= Your instructions =
Return exactly those lines of the material below that fall between the line holding "(** [NearestPower2] is" and the line holding "if x <=? 2147483648", inclusive.

= Information =
(** ** Sizes *)

(** [NearestPower2] is the least power of two that is not smaller, and
    0 when there is none of 32 bits. *)
Theorem NearestPower2_least x : is_u32 x → 1 ≤ x →
  if x <=? 2147483648 then ∃ k, 0 ≤ k ≤ 31 ∧ NearestPower2 x = 2 ^ k ∧ x ≤ 2 ^ k ∧ ∀ j, 0 ≤ j → x ≤ 2 ^ j → k ≤ j
  else NearestPower2 x = 0.
Proof.
  unfold is_u32. intros Hx H1. rewrite NearestPower2_log2_up by lia. destruct (Z.leb_spec x 2147483648) as [Hle|Hgt].
  - assert (0 ≤ Z.log2_up x ≤ 31) as Hk.
    { split; [apply Z.log2_up_nonneg|]. apply Z.log2_up_le_pow2; [lia|]. change (2 ^ 31) with 2147483648. lia. }
    exists (Z.log2_up x). pose proof (pow_bounds _ Hk). split_and!; [lia|lia|by apply u32_small; unfold is_u32; lia|..].
    + destruct (Z.eq_dec x 1) as [->|]; [done|]. apply (Z.log2_up_spec x). lia.
    + intros j Hj Hxj. by apply Z.log2_up_le_pow2; [lia|].
  - assert (Z.log2_up x = 32) as ->; [|done]. apply (Z.log2_up_unique x 32); [lia|]. change (2 ^ Z.pred 32) with 2147483648. change (2 ^ 32) with 4294967296. lia.
Qed.

Lemma NearestPower2_least_witness : is_u32 1025 ∧ 1 ≤ 1025 ∧
  (∃ k, 0 ≤ k ≤ 31 ∧ NearestPower2 1025 = 2 ^ k ∧ 1025 ≤ 2 ^ k ∧ ∀ j, 0 ≤ j → 1025 ≤ 2 ^ j → k ≤ j).
Proof.
  assert (is_u32 1025) as H by (unfold is_u32; lia). assert (1 ≤ 1025) as H1 by lia. split_and!; [exact H|exact H1|].
  exact (NearestPower2_least 1025 H H1).
Defined.

(** ** Out of memory *)

(** When the table of [PVRSRVRegisterCmdProcListKM] is allocated but
    one of its cookies is not, the clean-up depends on what the table's
    memory held: were it zero, everything would be given back and the
    device not registered; as [OSAllocMem] does not clear it, the first
    wild pointer that is not a cookie is freed. *)
Theorem register_out_of_memory `{FreshPointer} d cmds s k rest :
  0 ≤ d < SYS_DEVICE_COUNT → (k < length cmds)%nat → fresh_blocks s →
  os_script (q_os s) = true :: replicate k true ++ false :: rest →
  if decide (fresh_pointer = 0) then
    wp (PVRSRVRegisterCmdProcListKM d cmds) (λ e s', e = PVRSRV_ERROR_OUT_OF_MEMORY ∧
      q_os s' = Build_os rest (os_live (q_os s)) ∧ apsDeviceCommandData s' = delete d (apsDeviceCommandData s) ∧
      q_devcmds s' = q_devcmds s ∧ q_completes s' = q_completes s) s
  else
    q_completes s !! fresh_pointer = None → fresh_pointer ∉ seqZ (q_next s + 1) (Z.of_nat k) →
    PVRSRVRegisterCmdProcListKM d cmds s = Fault.
Proof.
  intros Hd Hk Hf Hos. destruct (register_cleanup d cmds s k rest ltac:(lia) Hk Hf Hos) as (xs&C&Hck&HC&Hrun).
  set (ps := seqZ (q_next s + 1) (Z.of_nat k)) in *. assert (length ps = k) as Hps by (unfold ps; rewrite length_seqZ; lia).
  assert (∀ p, p ∈ ps → p ≠ 0 ∧ is_Some (C !! p)) as Hall.
  { intros p Hp. split; [by apply (seqZ_new s (Z.of_nat k) p Hf)|]. specialize (HC p). by rewrite decide_True in HC. }
  assert (NoDup ps) as Hnd by apply NoDup_seqZ. destruct (decide (fresh_pointer = 0)) as [H0|H0].
  - unfold wp. rewrite Hrun. match goal with |- match ?m ?t with _ => _ end => change (wp m (λ e s', e = PVRSRV_ERROR_OUT_OF_MEMORY ∧
      q_os s' = Build_os rest (os_live (q_os s)) ∧ apsDeviceCommandData s' = delete d (apsDeviceCommandData s) ∧
      q_devcmds s' = q_devcmds s ∧ q_completes s' = q_completes s) t) end.
    wp_step. eapply wp_mono.
    + eapply (wp_remove_registered d _ _ (q_next s) xs C ps (length cmds - k)); try done.
      * apply lookup_insert_eq.
      * apply lookup_insert_eq.
      * rewrite Hps. lia.
      * intros p Hp. by apply Hall.
      * intros p Hp. by apply Hall.
    + intros e s' (->&C'&->&HC'). wp_step. simpl. split_and!; [done|..].
      * rewrite Hps. f_equal. lia.
      * apply delete_insert_eq.
      * destruct Hf as [_ Hf]. rewrite delete_insert_eq. apply delete_id, Hf. lia.
      * apply map_eq. intros p. rewrite HC'. specialize (HC p). case_decide as Hp; [|done].
        by rewrite (proj2 (seqZ_new s (Z.of_nat k) p Hf Hp)).
  - intros Hwild Hni. rewrite Hrun. apply fault_bind. unfold PVRSRVRemoveCmdProcListKM. rewrite (proj2 (Z.leb_gt _ _)) by lia.
    apply bind_runs. wp_step. simpl. rewrite lookup_insert_eq. apply fault_bind. change 0 with (Z.of_nat 0).
    replace (Z.to_nat (Z.of_nat (length cmds))) with (length ps + S (length cmds - k - 1))%nat by lia.
    eapply remove_loop_faults; [done|simpl; apply lookup_insert_eq|rewrite drop_0; replace (S (length cmds - k - 1)) with (length cmds - k)%nat by lia; exact Hck|done|exact Hall|].
    specialize (HC fresh_pointer). rewrite decide_False in HC by done. simpl. by rewrite HC.
Qed.

Lemma register_out_of_memory_witness :
  let s := set_q_os (Build_os [true; true; false] 0) demo_state in
  fresh_blocks s ∧ @PVRSRVRegisterCmdProcListKM 48879 1 [(501, (1, 1)); (502, (2, 2))] s = Fault.
Proof.
  intros s. assert (fresh_blocks s) as Hf.
  { split; [done|]. intros p Hp. change (100 ≤ p) in Hp. split; apply lookup_singleton_ne; lia. }
  split; [exact Hf|].
  pose proof (@register_out_of_memory 48879 1 [(501, (1, 1)); (502, (2, 2))] s 1 [] ltac:(by split) ltac:(simpl; lia) Hf eq_refl) as H.
  rewrite decide_False in H by done. apply H; [done|]. intros [_ Hx]%elem_of_seqZ. by vm_compute in Hx.
Defined.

= Task result =
(** [NearestPower2] is the least power of two that is not smaller, and
    0 when there is none of 32 bits. *)
Theorem NearestPower2_least x : is_u32 x → 1 ≤ x →
  if x <=? 2147483648 then ∃ k, 0 ≤ k ≤ 31 ∧ NearestPower2 x = 2 ^ k ∧ x ≤ 2 ^ k ∧ ∀ j, 0 ≤ j → x ≤ 2 ^ j → k ≤ j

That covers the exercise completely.